Lemma count_units_run B w k i j pkts byts :
  rb_cells B w → (i <= j)%nat → Z.of_nat j < rb_size B → (j - i < k)%nat →
  ∃ r, count_units k B (at_ B i) (at_ B j) pkts byts = Some r.
Proof.
  intros H Hij Hj. revert i pkts byts Hij. induction k as [|k IH]; intros i pkts byts Hij Hk; [lia|]. cbn [count_units].
  destruct (decide (i = j)) as [->|Hn]; [rewrite Z.eqb_refl; by eexists|].
  rewrite at_neq by (apply H || lia). rewrite (cell_run _ _ _ H) by lia. cbn [mbind option_bind]. rewrite at_succ by apply H.
  destruct (mjoin _); apply IH; lia.
Qed.
Lemma rcv_ackData_run B w1 w2 n :
  rb_holds B w1 w2 → 0 <= n → Z.of_nat (length w1) + n < rb_size B →
  let e := w2 ++ replicate (Z.to_nat n - length w2) None in
  ∃ B', ackData B n = Some (Z.of_nat (length w1) + n, B') ∧ rb_holds B' (w1 ++ take (Z.to_nat n) e) (drop (Z.to_nat n) w2) ∧
    rb_size B' = rb_size B ∧ m_iNotch B' = m_iNotch B ∧ m_tsbpd B' = m_tsbpd B ∧ m_pUnitQueue B' = m_pUnitQueue B.
Proof.
  intros [HC Ha Hm] Hn Hr e. pose proof (rb_in _ _ HC) as Hin. unfold ackData. rewrite Ha, at_shift by done.
  destruct (count_units_run B _ (fuel B) (length w1) (length w1 + Z.to_nat n) 0 0 HC) as ([pkts byts] & ->);
    [lia|lia|unfold fuel; unfold rb_size in Hr; lia|]. cbn [mbind option_bind]. set (B1 := if 0 <? pkts then _ else B).
  assert (m_pUnit B1 = m_pUnit B ∧ m_pUnitQueue B1 = m_pUnitQueue B ∧ m_iStartPos B1 = m_iStartPos B ∧ m_iNotch B1 = m_iNotch B ∧
    m_tsbpd B1 = m_tsbpd B ∧ m_iMaxPos B1 = m_iMaxPos B) as (E1 & E2 & E3 & E4 & E5 & E6) by (unfold B1; by case_match).
  set (B2 := set_ackpos _ _ B1). assert (rb_size B2 = rb_size B) as Es by (unfold rb_size; by rewrite <- E1).
  assert (∀ i, at_ B2 i = at_ B i) as Eat by (intros i; by apply at_same).
  assert (length (take (Z.to_nat n) e) = Z.to_nat n) as Hl by (unfold e; len).
  exists B2. split; [|split; [split|done]].
  - cbn [set_ackpos m_iStartPos B2]. rewrite E3. f_equal. f_equal. change (rb_size B2) with (rb_size B1).
    assert (rb_size B1 = rb_size B) as -> by (unfold rb_size; by rewrite E1).
    unfold in_ring in Hin. rewrite at_wrap by (done || lia). repeat case_match; lia.
  - apply (rb_cells_ext B); [done|done|done|]. rewrite <- app_assoc.
    assert (take (Z.to_nat n) e ++ drop (Z.to_nat n) w2 = e) as ->.
    { unfold e. destruct (decide (length w2 <= Z.to_nat n)%nat).
      - rewrite (drop_ge w2), app_nil_r, take_ge by len. done.
      - replace (Z.to_nat n - length w2)%nat with 0%nat by lia. cbn [replicate]. by rewrite app_nil_r, take_drop. }
    unfold e. rewrite app_assoc. apply rb_cells_None; [done|]. destruct HC as [_ Hroom _ _ _]. rewrite length_app in *. lia.
  - rewrite Eat, length_app, Hl. done.
  - cbn [B2 set_ackpos m_iMaxPos]. rewrite E6, Hm, length_drop. lia.
Qed.

(** ** Reading the stream *)

Definition good (p : CPacket) : option CUnit := Some (mkUnit p GOOD).
(** The bytes of packets of which [notch] were read. *)
Definition unread (notch : Z) (ps : list CPacket) : bytes := drop (Z.to_nat notch) (concat (m_pcData <$> ps)).
Definition notch_ok (notch : Z) (ps : list CPacket) : Prop :=
  0 <= notch ∧ match ps with [] => notch = 0 | p :: _ => notch <= getLength p end.
Lemma notch_0 ps : notch_ok 0 ps.
Proof. split; [done|]. destruct ps; [done|]. unfold getLength, len. lia. Qed.
Lemma content_cons notch p ps : notch_ok notch (p :: ps) → unread notch (p :: ps) = drop (Z.to_nat notch) (m_pcData p) ++ unread 0 ps.
Proof. intros [H1 H2]. unfold unread, getLength, len in *. cbn [fmap list_fmap concat]. rewrite drop_app_le by lia. by rewrite drop_0. Qed.
(* ===== verification/RcvPath.v ===== *)
(** * The data path of the receiver (srtcore/core.cpp, queue.cpp)

    From a packet that comes in to its unit, the buffer and the loss list, the
    acknowledgements that go out, and the thread that gives up what is too late.  The
    state is the fields of [CUDT] that this touches; the lists of losses and the
    reports are those of [LossReport].  The locks make each function one step. *)
From S2P Require Import Prelude SeqNo LossRing RcvLoss RcvLossFacts SndLoss LossReport LossSend SndBuf SndPath TsbPd RcvBuf.

Record CUDT_rpath := {
  d_rcv : CUDT_rcv; m_pRcvBuffer : CRcvBuffer; m_iRcvLastSkipAck : Z; m_iRcvLastAck : Z; m_iRcvLastAckAck : Z;
  m_iAckSeqNo : Z; m_tsLastAckTime : Z }.
Definition set_rcv (r : CUDT_rcv) (R : CUDT_rpath) : CUDT_rpath :=
  {| d_rcv := r; m_pRcvBuffer := m_pRcvBuffer R; m_iRcvLastSkipAck := m_iRcvLastSkipAck R; m_iRcvLastAck := m_iRcvLastAck R;
     m_iRcvLastAckAck := m_iRcvLastAckAck R; m_iAckSeqNo := m_iAckSeqNo R; m_tsLastAckTime := m_tsLastAckTime R |}.
Definition set_buffer (B : CRcvBuffer) (R : CUDT_rpath) : CUDT_rpath :=
  {| d_rcv := d_rcv R; m_pRcvBuffer := B; m_iRcvLastSkipAck := m_iRcvLastSkipAck R; m_iRcvLastAck := m_iRcvLastAck R;
     m_iRcvLastAckAck := m_iRcvLastAckAck R; m_iAckSeqNo := m_iAckSeqNo R; m_tsLastAckTime := m_tsLastAckTime R |}.
Definition set_acks (skip last lastack : Z) (R : CUDT_rpath) : CUDT_rpath :=
  {| d_rcv := d_rcv R; m_pRcvBuffer := m_pRcvBuffer R; m_iRcvLastSkipAck := skip; m_iRcvLastAck := last;
     m_iRcvLastAckAck := lastack; m_iAckSeqNo := m_iAckSeqNo R; m_tsLastAckTime := m_tsLastAckTime R |}.
Definition set_journal (seq time : Z) (R : CUDT_rpath) : CUDT_rpath :=
  {| d_rcv := d_rcv R; m_pRcvBuffer := m_pRcvBuffer R; m_iRcvLastSkipAck := m_iRcvLastSkipAck R; m_iRcvLastAck := m_iRcvLastAck R;
     m_iRcvLastAckAck := m_iRcvLastAckAck R; m_iAckSeqNo := seq; m_tsLastAckTime := time |}.

(** [setInitialRcvSeq] (core.h). *)
Definition setInitialRcvSeq (isn : Z) (R : CUDT_rpath) : CUDT_rpath :=
  set_acks isn isn isn (set_rcv (with_currseq (decseq isn) (d_rcv R)) R).

(** What the connection agreed on, and its settings. *)
Record rcv_config := {
  m_bTsbPd : bool; m_bTLPktDrop : bool; m_uPeerSrtVersion : Z; m_tdACKInterval : Z; m_iMaxSRTPayloadSize : Z }.

(** ** A packet comes in *)

(** The number and the flag that the detection of losses looks at. *)
Definition loss_view (p : CPacket) : LossReport.CPacket :=
  {| LossReport.m_iSeqNo := m_iSeqNo p; LossReport.getRexmitFlag := getRexmitFlag p |}.
(** A decrypted packet: [setMsgCryptoFlags(EK_NOENC)], and its data. *)
Definition clear_packet (data : bytes) (p : CPacket) : CPacket :=
  {| m_iSeqNo := m_iSeqNo p; m_iMsgNo := Z.land (m_iMsgNo p) (Z.lnot MSGNO_ENCKEYSPEC_mask); m_iTimeStamp := m_iTimeStamp p;
     m_iID := m_iID p; m_pcData := data |}.

(** What becomes of a packet.  [NoUnit]: there is no unit and it is thrown away;
    [Belated]: its position was acknowledged; [NoRoom]; [Discrepancy]: there is no
    room and the buffer is empty, and the connection is closed. *)
Inductive arrived := NoUnit | Belated | NoRoom | Discrepancy | Processed (o : adding) (reports : list (list Z)).

Section receive.
(** The packets of new units, and the cipher: the clear data, or a failure. *)
Context (uninit : CPacket) (decrypt : CPacket → option bytes).

(** [processData], from the lock of the buffer on, without a packet filter: the packet
    is in unit [a] of the queue. *)
Definition processData (C : rcv_config) (a : nat) (now : Z) (R : CUDT_rpath) : option (arrived * CUDT_rpath) :=
  u ← m_units (m_pUnitQueue (m_pRcvBuffer R)) !! a;
  let p := m_Packet u in
  let offset := seqoff (m_iRcvLastSkipAck R) (m_iSeqNo p) in
  if offset <? 0 then
    Some (Belated, set_buffer (getPktTsbPdTime (m_pRcvBuffer R) (getMsgTimeStamp p)).2 R)
  else if getAvailBufSize (m_pRcvBuffer R) <=? offset then
    Some (if m_bTsbPd C && m_bTLPktDrop C && rb_empty (m_pRcvBuffer R) then Discrepancy else NoRoom, R)
  else
    '(r, B) ← addData (m_pRcvBuffer R) a offset;
    '(o, B) ←
      (if r <? 0 then Some (REDUNDANT, B)
       else if getMsgCryptoFlags p =? EK_NOENC then Some (ADDED, B)
       else
         match decrypt p with
         | None => Some (UNDECRYPTED, B)
         | Some data =>
             Q ← upd_unit a (set_packet (clear_packet data p)) (m_pUnitQueue B); Some (ADDED, set_ring (m_pUnit B) Q B)
         end);
    '(rcv, reports) ← process_packet (d_rcv R) (loss_view p) o now;
    Some (Processed o reports, set_rcv rcv (set_buffer B R)).

(** [worker_RetrieveUnit], and the packet goes to [processData]. *)
Definition receive (C : rcv_config) (p : CPacket) (now : Z) (R : CUDT_rpath) : option (arrived * CUDT_rpath) :=
  let B := m_pRcvBuffer R in
  '(a, Q) ← getNextAvailUnit uninit (m_pUnitQueue B);
  match a with
  | None => Some (NoUnit, set_buffer (set_ring (m_pUnit B) Q B) R)
  | Some a => Q ← upd_unit a (set_packet p) Q; processData C a now (set_buffer (set_ring (m_pUnit B) Q B) R)
  end.
End receive.

(** ** Acknowledgements *)

(** The first number that can be read. *)
Definition ackDataUpTo (ack : Z) (R : CUDT_rpath) : option (Z * CUDT_rpath) :=
  let acksize := seqoff (m_iRcvLastSkipAck R) ack in
  let R := set_acks ack ack (m_iRcvLastAckAck R) R in
  if 0 <? acksize then
    '(distance, B) ← RcvBuf.ackData (m_pRcvBuffer R) acksize; Some (decseq_by ack distance, set_buffer B R)
  else
    let distance := getRcvDataSize (m_pRcvBuffer R) in
    Some (if 0 <? distance then decseq_by ack distance else ack, R).

(** What the measurements say when an ACK is sent. *)
Record ack_measures := { k_rtt : Z; k_rttvar : Z; k_rcvSpeed : Z; k_bandwidth : Z; k_rcvRate : Z }.
Definition m_iMaxAckSeqNo : Z := 0x7FFFFFFF.
Definition incack (ackno : Z) : Z := if ackno =? m_iMaxAckSeqNo then 0 else ackno + 1.
Definition SrtVersion (major minor patch : Z) : Z := patch + minor * 0x100 + major * 0x10000.
(** The words of a full ACK, and the time of the last one. *)
Definition ack_words (C : rcv_config) (M : ack_measures) (now : Z) (R : CUDT_rpath) : list Z * Z :=
  let left := Z.max 2 (getAvailBufSize (m_pRcvBuffer R)) in
  let small := [m_iRcvLastAck R; k_rtt M; k_rttvar M; left] in
  if m_tdACKInterval C <? now - m_tsLastAckTime R then
    (small ++ [k_rcvSpeed M; k_bandwidth M]
       ++ (if m_uPeerSrtVersion C =? SrtVersion 1 0 2 then [k_rcvRate M; i32 (k_bandwidth M * m_iMaxSRTPayloadSize C)]
           else if SrtVersion 1 0 3 <=? m_uPeerSrtVersion C then [k_rcvRate M] else []), now)
  else (small, m_tsLastAckTime R).
(** What is sent: nothing, the number alone, or the words with a number of their own. *)
Inductive ack_sent := NoAck | LiteAck (ack : Z) | FullAck (ackseqno : Z) (words : list Z).
Definition send_full_ack (C : rcv_config) (M : ack_measures) (now : Z) (R : CUDT_rpath) : ack_sent * CUDT_rpath :=
  if 0 <? seqcmp (m_iRcvLastAck R) (m_iRcvLastAckAck R) then
    let seq := incack (m_iAckSeqNo R) in
    let '(words, time) := ack_words C M now R in
    (FullAck seq words, set_journal seq time R)
  else (NoAck, R).
Definition sendCtrlAck (C : rcv_config) (M : ack_measures) (lite : bool) (now : Z) (R : CUDT_rpath) : option (ack_sent * CUDT_rpath) :=
  ack ← ack_number (d_rcv R);
  if m_iRcvLastAckAck R =? ack then Some (NoAck, R)
  else if lite then Some (LiteAck ack, R)
  else if 0 <? seqcmp ack (m_iRcvLastAck R) then
    '(_, R) ← ackDataUpTo ack R; Some (send_full_ack C M now R)
  else if ack =? m_iRcvLastAck R then
    if now - m_tsLastAckTime R <? k_rtt M + 4 * k_rttvar M then Some (NoAck, R) else Some (send_full_ack C M now R)
  else Some (NoAck, R).
(** The end of [processCtrlAckAck]: the sender has seen the ACK of [ack]. *)
Definition ack_confirmed (ack : Z) (R : CUDT_rpath) : CUDT_rpath :=
  if 0 <? seqcmp ack (m_iRcvLastAckAck R) then set_acks (m_iRcvLastSkipAck R) (m_iRcvLastAck R) ack R else R.

(** ** Giving up *)

(** [processCtrlDropReq]: the sender gives up a message. *)
Definition processCtrlDropReq (msgno lo hi : Z) (R : CUDT_rpath) : option CUDT_rpath :=
  B ← dropMsg (m_pRcvBuffer R) msgno (LossReport.m_bPeerRexmitFlag (d_rcv R));
  rcv ← dropFromLossLists (d_rcv R) lo hi;
  let curr := m_iRcvCurrSeqNo rcv in
  let rcv := if (seqcmp lo (incseq curr) <=? 0) && (0 <? seqcmp hi curr) then with_currseq hi rcv else rcv in
  Some (set_rcv rcv (set_buffer B R)).

(** One round of [tsbpd]: whether a packet can be read, and the time to wait for (0:
    until something happens). *)
Definition tsbpd_round (C : rcv_config) (now : Z) (R : CUDT_rpath) : option (bool * Z * CUDT_rpath) :=
  '(rxready, time, R) ←
    (if m_bTLPktDrop C then
       '(rxready, time, passack, skipto, _, B) ← getRcvFirstMsg (m_pRcvBuffer R) now SRT_SEQNO_NONE 0 0;
       let R := set_buffer B R in
       if rxready : bool then
         let seqlen := seqoff (m_iRcvLastSkipAck R) skipto in
         if negb (skipto =? SRT_SEQNO_NONE) && (0 <? seqlen) then
           rcv ← dropFromLossLists (d_rcv R) (m_iRcvLastSkipAck R) (decseq skipto);
           Some (false, 0, set_acks skipto (m_iRcvLastAck R) (m_iRcvLastAckAck R)
             (set_buffer (skipData (m_pRcvBuffer R) seqlen) (set_rcv rcv R)))
         else if passack : bool then Some (false, 0, R)
         else Some (true, time, R)
       else Some (false, time, R)
     else
       '(rxready, time, _, B) ← isRcvDataReady (m_pRcvBuffer R) now (-1) 0;
       Some (rxready, time, set_buffer B R));
  Some (rxready, if rxready : bool then 0 else time, R).

(** ** The calls, one step each *)

Inductive rcv_op :=
  | Arrive (p : CPacket) (now : Z)
  | Ack (M : ack_measures) (lite : bool) (now : Z)
  | Confirm (ack : Z)
  | Read (now n : Z)
  | ReadMsg (now n : Z).
Inductive rcv_out :=
  | Arrived (p : CPacket) (r : arrived)
  | Acked (s : ack_sent)
  | Confirmed
  | Bytes (data : bytes)
  | Message (data : bytes).
Section run.
Context (uninit : CPacket) (decrypt : CPacket → option bytes) (C : rcv_config).
Definition rcv_step (op : rcv_op) (R : CUDT_rpath) : option (rcv_out * CUDT_rpath) :=
  match op with
  | Arrive p now => '(r, R) ← receive uninit decrypt C p now R; Some (Arrived p r, R)
  | Ack M lite now => '(s, R) ← sendCtrlAck C M lite now R; Some (Acked s, R)
  | Confirm ack => Some (Confirmed, ack_confirmed ack R)
  | Read now n => '(_, data, B) ← readBuffer (m_pRcvBuffer R) now n; Some (Bytes data, set_buffer B R)
  | ReadMsg now n => '(_, data, _, _, B) ← readMsg (m_pRcvBuffer R) now n (-1); Some (Message data, set_buffer B R)
  end.
Fixpoint rcv_run (ops : list rcv_op) (R : CUDT_rpath) : option (list rcv_out * CUDT_rpath) :=
  match ops with
  | [] => Some ([], R)
  | op :: ops => '(out, R) ← rcv_step op R; '(outs, R) ← rcv_run ops R; Some (out :: outs, R)
  end.
End run.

→ **Brief**: Everything from the line with "(** The packets" through the line with "if offset <? 0 then" in the listing above must be retyped exactly, with nothing added.

→ **Output for this task**:
(** The packets of new units, and the cipher: the clear data, or a failure. *)
Context (uninit : CPacket) (decrypt : CPacket → option bytes).

(** [processData], from the lock of the buffer on, without a packet filter: the packet
    is in unit [a] of the queue. *)
Definition processData (C : rcv_config) (a : nat) (now : Z) (R : CUDT_rpath) : option (arrived * CUDT_rpath) :=
  u ← m_units (m_pUnitQueue (m_pRcvBuffer R)) !! a;
  let p := m_Packet u in
  let offset := seqoff (m_iRcvLastSkipAck R) (m_iSeqNo p) in
  if offset <? 0 then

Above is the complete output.